What do news reports about Grace Tame’s bong, Jenny Morrison’s 60 Minutes fluff piece and Prime Minister Scott Morrison’s China scare campaign have in common?
They’re all symptoms of a particular class of political journalism that is closer to propaganda than news. These examples show that some journalists would prefer to advocate for powerful interests instead of holding the powerful to account.
Australia has many quality journalists who rightly subscribe to the idea that their job is to speak truth to power and to represent the voices of the marginalised who don’t have powerful platforms to speak on their own behalf. But these ideals seem quaint in much mainstream journalism, particularly at powerful outlets like the Murdoch media, Nine and the Daily Mail.

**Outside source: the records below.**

(* ===== verification/System.v ===== *)
(** The database with concurrent transactions: a step relation whose steps are
    the operations of the commit layer, and the invariant that ties the
    published snapshot to the history of commits.

    A step is one access to shared state: taking a seed, an operation of a
    running transaction on its private log, loading the root to prepare or to
    rebase, the compare-and-swap that publishes, publishing read-only caches.
    [sys_history] is the list of published commits, oldest first; it is not a
    part of the program, only of the statements. *)
From S2P Require Import Prelude Obj TxTypes RelIndex RelTx RelTxSpec RelTxProofs CheckApply.
From S2P Require Import Verbs Caches.
From S2P Require Import CheckApplyProofs Bloom Model Relations PropertyPolicy Commit CommitProofs.
From stdpp Require Import base gmap sets list strings fin_maps.

Open Scope Z_scope.

#[local] Arguments is_provider_fully_loaded : simpl never.
#[local] Arguments idx_entries : simpl never.
#[local] Arguments idx_inv : simpl never.
#[local] Arguments index_lookup : simpl never.

Section system.
Context `{Hashes} `{Payload}.
Context {P : DatabaseRelation → Type} `{∀ r, Provider (P r) (DomainOf r) (CodomainOf r)}.
(** The stores of the relations, and the rows they hold when opened. *)
Context (sources : ∀ r, P r) (pms : ∀ r, gmap (DomainOf r) (Timestamp * CodomainOf r)).

(** ** States and steps *)

Record commit := mkCommit { c_ts : Timestamp; c_ws : RelationWorkingSets }.

(** The phases of a transaction; [base] is the snapshot it started from. *)
Inductive phase :=
| Running (base : WorldStateSnapshot) (t : WorldStateTransaction (P := P))
| Prepared (base : WorldStateSnapshot) (tx : Tx) (pc : PreparedCommit (P := P))
| Retrying (base : WorldStateSnapshot) (tx : Tx) (rr : RebaseRequired (P := P)).

Record sys := mkSys {
  sys_db : MoorDB P;
  sys_txs : gmap nat phase;
  sys_history : list commit;
}.

Definition root (s : sys) : WorldStateSnapshot := root_state (snapshot_planes (sys_db s)).

Definition with_planes (p : SnapshotPlanes) (db : MoorDB P) : MoorDB P :=
  mkMoorDB (monotonic db) (relations db) p.

Definition with_relation (r : DatabaseRelation) (x : TxRelation r)
    (t : WorldStateTransaction (P := P)) : WorldStateTransaction :=
  mkWorldStateTransaction (wtx t) (dupd (P := TxRelation) r x (wtx_relations t))
    (wtx_caches t) (wtx_owner_change_reads t) (wtx_inherited_policy_reads t).

Inductive step : sys → sys → Prop :=
| step_start s i db' t :
    sys_txs s !! i = None → monotonic (sys_db s) < u64_max →
    db_start_transaction (sys_db s) = (db', t) →
    step s (mkSys db' (<[i := Running (root s) t]> (sys_txs s)) (sys_history s))
| step_op s i base t r c :
    sys_txs s !! i = Some (Running base t) →
    allowed (pms r) c (wtx_relations t r) →
    step s (mkSys (sys_db s)
      (<[i := Running base (with_relation r (exec c (wtx_relations t r)).1 t)]> (sys_txs s))
      (sys_history s))
| step_note s i base t caches owners policies :
    sys_txs s !! i = Some (Running base t) →
    step s (mkSys (sys_db s)
      (<[i := Running base (mkWorldStateTransaction (wtx t) (wtx_relations t) caches owners
                              policies)]> (sys_txs s)) (sys_history s))
| step_rollback s i :
    step s (mkSys (sys_db s) (delete i (sys_txs s)) (sys_history s))
| step_read_only s i base t :
    sys_txs s !! i = Some (Running base t) → has_mutations t = false →
    step s (mkSys (with_planes (publish_read_only_cache (tx_snapshot_version (wtx t))
                                  (wtx_caches t) (snapshot_planes (sys_db s))) (sys_db s))
      (delete i (sys_txs s)) (sys_history s))
| step_prepare s i base t fuel adm pc :
    sys_txs s !! i = Some (Running base t) → has_mutations t = true →
    prepare (relations (sys_db s)) fuel (root s) adm (into_working_sets t) = Ok pc →
    step s (mkSys (sys_db s) (<[i := Prepared base (wtx t) pc]> (sys_txs s)) (sys_history s))
| step_publish s i base tx pc p data :
    sys_txs s !! i = Some (Prepared base tx pc) →
    try_publish pc (snapshot_planes (sys_db s)) = (p, Ok data) →
    step s (mkSys (with_planes p (sys_db s)) (delete i (sys_txs s))
      (sys_history s ++ [mkCommit (cd_tx_timestamp data) (cd_working_sets data)]))
| step_lost s i base tx pc p rr :
    sys_txs s !! i = Some (Prepared base tx pc) →
    try_publish pc (snapshot_planes (sys_db s)) = (p, Err rr) →
    step s (mkSys (with_planes p (sys_db s)) (<[i := Retrying base tx rr]> (sys_txs s))
      (sys_history s))
| step_rebase s i base tx rr fuel pc :
    sys_txs s !! i = Some (Retrying base tx rr) →
    rebase fuel (root s) rr = Ok pc →
    step s (mkSys (sys_db s) (<[i := Prepared base tx pc]> (sys_txs s)) (sys_history s)).

Inductive reachable : sys → Prop :=
| reach_open db :
    try_open sources = Ok db → reachable (mkSys db ∅ [])
| reach_step s s' : reachable s → step s s' → reachable s'.

(** ** Histories *)

Definition Rows : Type := ∀ r, gmap (DomainOf r) (Entry (CodomainOf r)).

Definition apply_commit (m : Rows) (c : commit) : Rows :=
  λ r, commit_overlay (ops (c_ws c) r) (m r).

(** The stored rows, and the state after a history of commits. *)
Definition stored_rows : Rows := λ r, row_entry <$> pms r.
Definition state_after (h : list commit) : Rows := fold_left apply_commit h stored_rows.

Lemma state_after_snoc h c r :
  state_after (h ++ [c]) r = commit_overlay (ops (c_ws c) r) (state_after h r).
Proof. unfold state_after. by rewrite fold_left_app. Qed.

Definition writes (c : commit) r (d : DomainOf r) : Prop := is_Some (ops (c_ws c) r !! d).

Lemma state_after_unwritten h h' r d :
  (∀ c, c ∈ h' → ~ writes c r d) → state_after (h ++ h') r !! d = state_after h r !! d.
Proof.
  revert h. induction h' as [|c h' IH]; intros h Hw; [by rewrite app_nil_r|].
  rewrite cons_middle, app_assoc, IH by (intros c' Hc'; apply Hw; by constructor).
  rewrite state_after_snoc, commit_overlay_lookup.
  destruct (ops (c_ws c) r !! d) eqn:Hop; [|done].
  destruct (Hw c); [constructor|]. by eexists.
Qed.

(** Timestamps: the stored rows are older than every commit, every commit has
    its own timestamp, below the counter. *)
Context (c0 : Timestamp).

Record hist_ok (mono : Z) (h : list commit) : Prop := {
  ho_stored r d e : stored_rows r !! d = Some e → entry_ts e ≤ c0;
  ho_range c : c ∈ h → c0 < c_ts c < mono;
  ho_write c r d op : c ∈ h → ops (c_ws c) r !! d = Some op → write_ts op = c_ts c;
  ho_unique : NoDup (c_ts <$> h);
}.

(** Where an entry comes from. *)
Lemma state_entry mono h r d e :
  hist_ok mono h → state_after h r !! d = Some e →
  stored_rows r !! d = Some e ∨
  ∃ j c op v, h !! j = Some c ∧ ops (c_ws c) r !! d = Some op ∧
    op_value (operation op) = Some v ∧ e = mkEntry (c_ts c) (clone_for_commit v).
Proof.
  induction h as [|c h IH] using rev_ind; intros Hh He; [by left|].
  assert (hist_ok mono h) as Hh'.
  { destruct Hh as [Hs Hr Hw Hu]. rewrite fmap_app in Hu. apply NoDup_app in Hu as (Hu & _ & _).
    split; [done|..|done].
    - intros c' Hc'. apply Hr. set_solver.
    - intros c' r' d' op' Hc'. apply Hw. set_solver. }
  rewrite state_after_snoc, commit_overlay_lookup in He.
  destruct (ops (c_ws c) r !! d) as [op|] eqn:Hop.
  - destruct (op_value (operation op)) as [v|] eqn:Hv; simplify_eq/=. right.
    exists (length h), c, op, v. split_and!; [|done|done|].
    + by rewrite lookup_app_r, Nat.sub_diag by lia.
    + f_equal. apply (ho_write _ _ Hh c r d op); [set_solver|done].
  - destruct (IH Hh' He) as [?|(j & c' & op' & v & Hj & Hrest)]; [by left|right].
    exists j, c', op', v. split; [|done]. by apply lookup_app_l_Some.
Qed.

Lemma state_entry_ts mono h r d e :
  hist_ok mono h → state_after h r !! d = Some e →
  entry_ts e ≤ c0 ∨ ∃ c, c ∈ h ∧ entry_ts e = c_ts c.
Proof.
  intros Hh He. destruct (state_entry _ _ _ _ _ Hh He) as [Hs|(j & c & op & v & Hj & _ & _ & ->)].
  - left. by apply (ho_stored _ _ Hh r d).
  - right. exists c. split; [by eapply list_elem_of_lookup_2|done].
Qed.

Lemma hist_unique mono h i j ci cj :
  hist_ok mono h → h !! i = Some ci → h !! j = Some cj → c_ts ci = c_ts cj → ci = cj.
Proof.
  intros Hh Hi Hj He. assert (i = j) as ->; [|congruence].
  apply (NoDup_lookup (c_ts <$> h) i j (c_ts ci)).
  - apply (ho_unique _ _ Hh).
  - by rewrite list_lookup_fmap, Hi.
  - by rewrite list_lookup_fmap, Hj, He.
Qed.

(** A key with the same version at two points of a history has the same entry. *)
Lemma same_version_same_entry mono h h' r d :
  hist_ok mono h → h' `prefix_of` h →
  entry_ts <$> state_after h' r !! d = entry_ts <$> state_after h r !! d →
  state_after h' r !! d = state_after h r !! d.
Proof.
  intros Hh [h2 ->] Hts.
  assert (hist_ok mono h') as Hh'.
  { destruct Hh as [Hs Hr Hw Hu]. rewrite fmap_app in Hu. apply NoDup_app in Hu as (Hu & _ & _).
    split; [done|..|done].
    - intros c' Hc'. apply Hr. set_solver.
    - intros c' r' d' op' Hc'. apply Hw. set_solver. }
  destruct (state_after h' r !! d) as [e'|] eqn:He', (state_after (h' ++ h2) r !! d) as [e|] eqn:He;
    simplify_eq/=; [|done]. f_equal.
  destruct (state_entry _ _ _ _ _ Hh' He') as [Hs'|(j' & c' & op' & v' & Hj' & Hop' & Hv' & ->)],
    (state_entry _ _ _ _ _ Hh He) as [Hs|(j & c & op & v & Hj & Hop & Hv & ->)].
  - congruence.
  - apply (ho_stored _ _ Hh) in Hs'. simpl in Hts.
    destruct (ho_range _ _ Hh c); [by eapply list_elem_of_lookup_2|]. lia.
  - apply (ho_stored _ _ Hh) in Hs. simpl in Hts.
    destruct (ho_range _ _ Hh' c'); [by eapply list_elem_of_lookup_2|]. lia.
  - simpl in Hts. assert (c' = c) as ->.
    { eapply (hist_unique mono (h' ++ h2) j' j); [done| |done|done]. by apply lookup_app_l_Some. }
    congruence.
Qed.
End system.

For these outlets, media power is a weapon to be wielded against those they oppose. This weapon is used by journalists, commentators, and editors, or by faceless political players who have friendly media in their corner.
In the case of the bong photo, either the journalist scrolled back a decade through Tame’s Instagram feed looking for something smear-worthy, or someone else did and the journalist gladly published. Either way, it is not a coincidence that this smear was published the day after the Prime Minister’s wife accused Tame of lacking “manners and respect” for committing the supposed sin of – shock, horror – not smiling at the Prime Minister.
The bong photo, like most smears that emerge out of right-wing dirt units, did nothing but remind the public how dirty the Right wing is. Morrison has been thoroughly and rightfully shamed by Grace Tame and Brittany Higgins for failing to take any meaningful action to clean up the toxic, misogynistic, unsafe culture of sexual abuse and harassment in Australian Parliament and in turn, wider Australian society.
We all understand why Morrison and his supporters want to intimidate Tame into silence, but why would the Daily Mail fire shots in this war?
The same goes for Channel 9’s 60 Minutes and other outlets who reported Jenny Morrison’s foray into Scott’s public relations campaign like it was legitimately newsworthy. When journalists actively partake in public relations for the Prime Minister, knowingly allowing Morrison to curate his own image, to insert his own ukulele, this is not news. It is political propaganda.
The story should be “why is Morrison’s Government so unpopular that he has to call in his wife to save him?” but instead, much of what we get served up is “Jenny says Scott is a nice guy and Grace Tame is rude”.
When this same Prime Ministerial desperation leads Morrison’s Government to dangerously try to wedge Labor on China, using national security Australia’s crucial trading partner as a political plaything, journalists shouldn’t be playing along. Indeed, it’s those who call it out who differentiate themselves from spin merchants.
News media is not meant to actively assist the Prime Minister to smear his rivals and to oppose his political opposition. It is not meant to be used vindictively to discredit voices who challenge the Prime Minister. Journalists aren’t meant to be playing the game. When the audience is only being served up one version of reality – the version the Prime Minister chooses – they are being served propaganda, not news.
This problem in Australian media is compounded by the intense concentrated power of Murdoch and Nine outlets, and their agenda-setting influence on all other outlets. Voters deserve a news media that will scrutinise power to help them make decisions in their own best interests at the polling booth. When they’re being served politicised spin instead of objective scrutiny, they’re being manipulated.
This manipulation is worthy of news media scrutiny, too. It would be great if those journalists who do speak truth to power would turn their attention to their media colleagues and critique how media power is being used to undermine democracy.